On the history of CIFU

After World War II, during the Cold War, organizing international academic events across the Iron Curtain was a challenging task. Some meetings of Finno-Ugricists with international participation could be organized in Finland and Hungary already in the 1950s. Finally, the first International Congress for Finno-Ugric Studies (CIFU) took place in Budapest in 1960, convened by an international committee consisting of renowned and influential academics, such as the Finn Kustaa Vilkuna, the Hungarian Gyula Ortutay, the Russian Boris Serebrennikov, and Wolfgang Steinitz from the German Democratic Republic. 

Since then, the congresses have taken place every five years, rotating first between three states (Hungary, Finland, Soviet Union), since 1995 between four states (Hungary, Finland, Estonia, Russia), as follows:

Throughout these years, the congresses have been organized by an international committee of scholars, to which new members are co-opted at the general meetings, in connection with each CIFU (see Organizers).

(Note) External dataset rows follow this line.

Lemma newly_fresh x y : newly d w x -> member w0 y -> TxID y <> TxID x.
Proof.
  intros [Hn Hx] Hy. pose proof (di_status _ _ _ _ _ Hi (SubnetID x) (NodeID x)) as Hst. rewrite Hn in Hst.
  destruct Hst as (z & _ & Hz & _ & Hf). unfold is_validator in Hx. rewrite Hx in Hz. injection Hz as <-. by apply Hf.
Qed.
Lemma validator_cases x : is_validator w x -> is_validator w0 x \/ newly d w x.
Proof.
  intros Hx. pose proof (di_status _ _ _ _ _ Hi (SubnetID x) (NodeID x)) as Hst. unfold newly.
  destruct (status d (SubnetID x) (NodeID x)) eqn:Hs.
  - left. unfold is_validator. by rewrite <- Hst.
  - by right.
  - destruct Hst as (y & _ & Hy & _). unfold is_validator in Hx. by rewrite Hy in Hx.
Qed.
Lemma validator_not_delegator x : is_validator w x -> dels w0 x \/ A x -> False.
Proof.
  intros Hx Hd. destruct (validator_cases x Hx) as [Hx0|Hn], Hd as [Hd|Hd].
  - by apply (wf_kind _ (di_wf0 _ _ _ _ _ Hi) x).
  - exfalso. by apply (di_fresh _ _ _ _ _ Hi x x); [left| |].
  - by destruct (newly_fresh x x Hn); [right|].
  - by destruct (di_kind _ _ _ _ _ Hi x x Hd Hn).
Qed.
(** Whatever the diff has seen is known by its transaction. *)
Definition known x : Prop := member w0 x \/ A x \/ newly d w x.
Lemma known_key x y : known x -> dels w0 y \/ A y \/ member w0 y -> TxID y = TxID x -> y = x.
Proof.
  intros [Hx|[Hx|Hx]] Hy Heq; assert (member w0 y \/ A y) as [Hy'|Hy'] by (destruct Hy as [?|[?|?]]; [by left; right|by right|by left]).
  - by apply (wf_key _ (di_wf0 _ _ _ _ _ Hi)).
  - by destruct (di_fresh _ _ _ _ _ Hi y x Hx Hy').
  - by destruct (di_fresh _ _ _ _ _ Hi x y Hy' Hx).
  - by apply (di_key _ _ _ _ _ Hi).
  - by destruct (newly_fresh x y Hx Hy').
  - by destruct (di_kind _ _ _ _ _ Hi y x Hy' Hx).
Qed.

(** The members of the set, in terms of the parent's. *)
Lemma diff_members x : member w x <-> known x /\ deletedStakers d !! TxID x = None.
Proof.
  pose proof (di_dels _ _ _ _ _ Hi x) as Hdels. rewrite eq_None_not_Some, (di_mask _ _ _ _ _ Hi (TxID x)).
  split.
  - intros Hm. assert (known x) as Hx.
    { destruct Hm as [Hv|Hd]; [destruct (validator_cases x Hv); [by left; left|by right; right]|].
      apply Hdels in Hd as [[?|?] _]; [left; by right|by right; left]. }
    split; [done|]. intros [(s & n & z & Hs & Hz & Heq)|(s & n & [z Hz])].
    + pose proof (wf_node _ (di_wf0 _ _ _ _ _ Hi) _ _ _ Hz) as [<- <-].
      pose proof (known_key x z Hx ltac:(right; right; by left) Heq) as ->.
      pose proof (di_status _ _ _ _ _ Hi (SubnetID x) (NodeID x)) as Hst. rewrite Hs in Hst. destruct Hst as (y & _ & Hy & _).
      destruct Hm as [Hv|Hd]; [unfold is_validator in Hv; by rewrite Hy in Hv|]. apply Hdels in Hd as [[Hd|Hd] _].
      * by apply (wf_kind _ (di_wf0 _ _ _ _ _ Hi) x).
      * exfalso. by apply (di_fresh _ _ _ _ _ Hi x x); [left| |].
    + destruct (di_deleted _ _ _ _ _ Hi _ _ _ _ Hz) as (Ht & Hat & Hz0).
      pose proof (known_key x z Hx ltac:(naive_solver) Ht) as ->. destruct Hat as [<- <-].
      destruct Hm as [Hv|Hd]; [by apply (validator_not_delegator x)|]. apply Hdels in Hd as [_ Hd]. by rewrite Hz in Hd.
  - intros [Hx Hno]. assert (deletedDelegators (dv d (SubnetID x) (NodeID x)) !! TxID x = None) as Hnd.
    { apply eq_None_not_Some. intros Hs. apply Hno. right. eauto. }
    destruct Hx as [[Hx|Hx]|[Hx|[_ Hx]]]; [|right; apply Hdels; by split; [left|]|right; apply Hdels; by split; [right|]|by left].
    left. pose proof (di_status _ _ _ _ _ Hi (SubnetID x) (NodeID x)) as Hst. unfold is_validator in *.
    destruct (status d (SubnetID x) (NodeID x)) eqn:Hs; [by rewrite Hst| |].
    + destruct Hst as (y & _ & _ & Hy & _). by rewrite Hx in Hy.
    + destruct Hno. left. exists (SubnetID x), (NodeID x), x. done.
Qed.

Lemma lists_diff_stakers it : lists Less it (member w0) -> lists Less (diff_GetStakerIterator it d) (member w).
Proof.
  intros Hit. unfold diff_GetStakerIterator. eapply lists_ext.
  - apply lists_filter, (lists_Merge Less TxID); [exact Hit|apply lists_opt, (di_added _ _ _ _ _ Hi)|].
    intros x y Hx [Hy|Hy]; [by apply (di_fresh _ _ _ _ _ Hi)|by apply newly_fresh].
  - intros x. cbn. rewrite diff_members. unfold masked, known. rewrite bool_decide_eq_false, <- eq_None_not_Some. done.
Qed.
Lemma lists_diff_delegators it s n : lists Less it (fun x => dels w0 x /\ at_node s n x) ->
  lists Less (diff_GetDelegatorIterator it s n d) (fun x => dels w x /\ at_node s n x).
Proof.
  intros Hit. assert (diff_GetDelegatorIterator it s n d =
    Filter (Merge Less [it; FromTree (addedDelegators (dv d s n))]) (masked (deletedDelegators (dv d s n)))) as ->.
  { unfold diff_GetDelegatorIterator, dv, lookup2. destruct (validatorDiffs d !! s) as [m|]; [|done]. cbn. by destruct (m !! n). }
  eapply lists_ext.
  - apply lists_filter, (lists_Merge Less TxID); [exact Hit|apply lists_opt, (di_tree _ _ _ _ _ Hi)|].
    intros x y [Hx _] [Hy _]. apply (di_fresh _ _ _ _ _ Hi); [by right|done].
  - intros x. cbn. rewrite (di_dels _ _ _ _ _ Hi x). unfold masked. rewrite bool_decide_eq_false, <- eq_None_not_Some.
    split; [intros [[[Hx Hn]|[Hx Hn]] Hd]; (split; [|done]); destruct Hn as [<- <-]; naive_solver|intros [[Hx Hd] Hn]; pose proof Hn as [Hs Hnn]; subst; naive_solver].
Qed.
Lemma diff_validator s n : match diff_GetValidator s n d with
  | (v, added) => exists x, v = Some x /\ vals w s n = Some x
  | (_, deleted) => vals w s n = None
  | (_, unmodified) => vals w s n = vals w0 s n
  end.
Proof.
  pose proof (di_status _ _ _ _ _ Hi s n) as Hst. unfold status in Hst.
  assert (diff_GetValidator s n d = if bool_decide (validatorStatus (dv d s n) = added) then (validator (dv d s n), added) else (None, validatorStatus (dv d s n))) as ->.
  { unfold diff_GetValidator, dv, lookup2. destruct (validatorDiffs d !! s) as [m|]; [|done]. cbn. by destruct (m !! n). }
  destruct (validatorStatus (dv d s n)); cbn; [done|destruct Hst as (x & Hv & Hx & _); by exists x|by destruct Hst as (x & Hv & Hx & _)].
Qed.
End inv.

In the Soviet period, the CIFU, alongside its academic role, had a covert ethnopolitical function, enabling contacts across the Iron Curtain and offering the participating members of Finno-Ugric minorities an opportunity, to celebrate their Finno-Ugric ethnocultural identities in an international context. Accordingly, the first CIFUs were characterized by a rich cultural programme and generous support from the side of the host states. These symbolic and cultural functions have now largely been taken over by other projects, numerous Finno-Ugric cultural cooperations and festivals or other institutions, such as the World Congresses of the Finno-Ugric Peoples (most recently held in Lahti 2016).

One of the central goals of CIFU XIII, for the first time organized in a “non-Finno-Ugric state”, is to highlight the character of Finno-Ugric studies as a field of academic research beyond national and ethnopolitical research agendas. Finno-Ugric studies are practiced in both national and international frameworks, and they are essentially connected to many other fields of study (general, historical and typological linguistics, applied and sociolinguistics, general and comparative literature research and cultural studies, ethnography, archaeology and history of Northern Eurasia, minority research, native and postcolonial studies, etc. etc.). The congress wishes to encourage cooperation between nations and disciplines, transcending the borders of schools and traditions.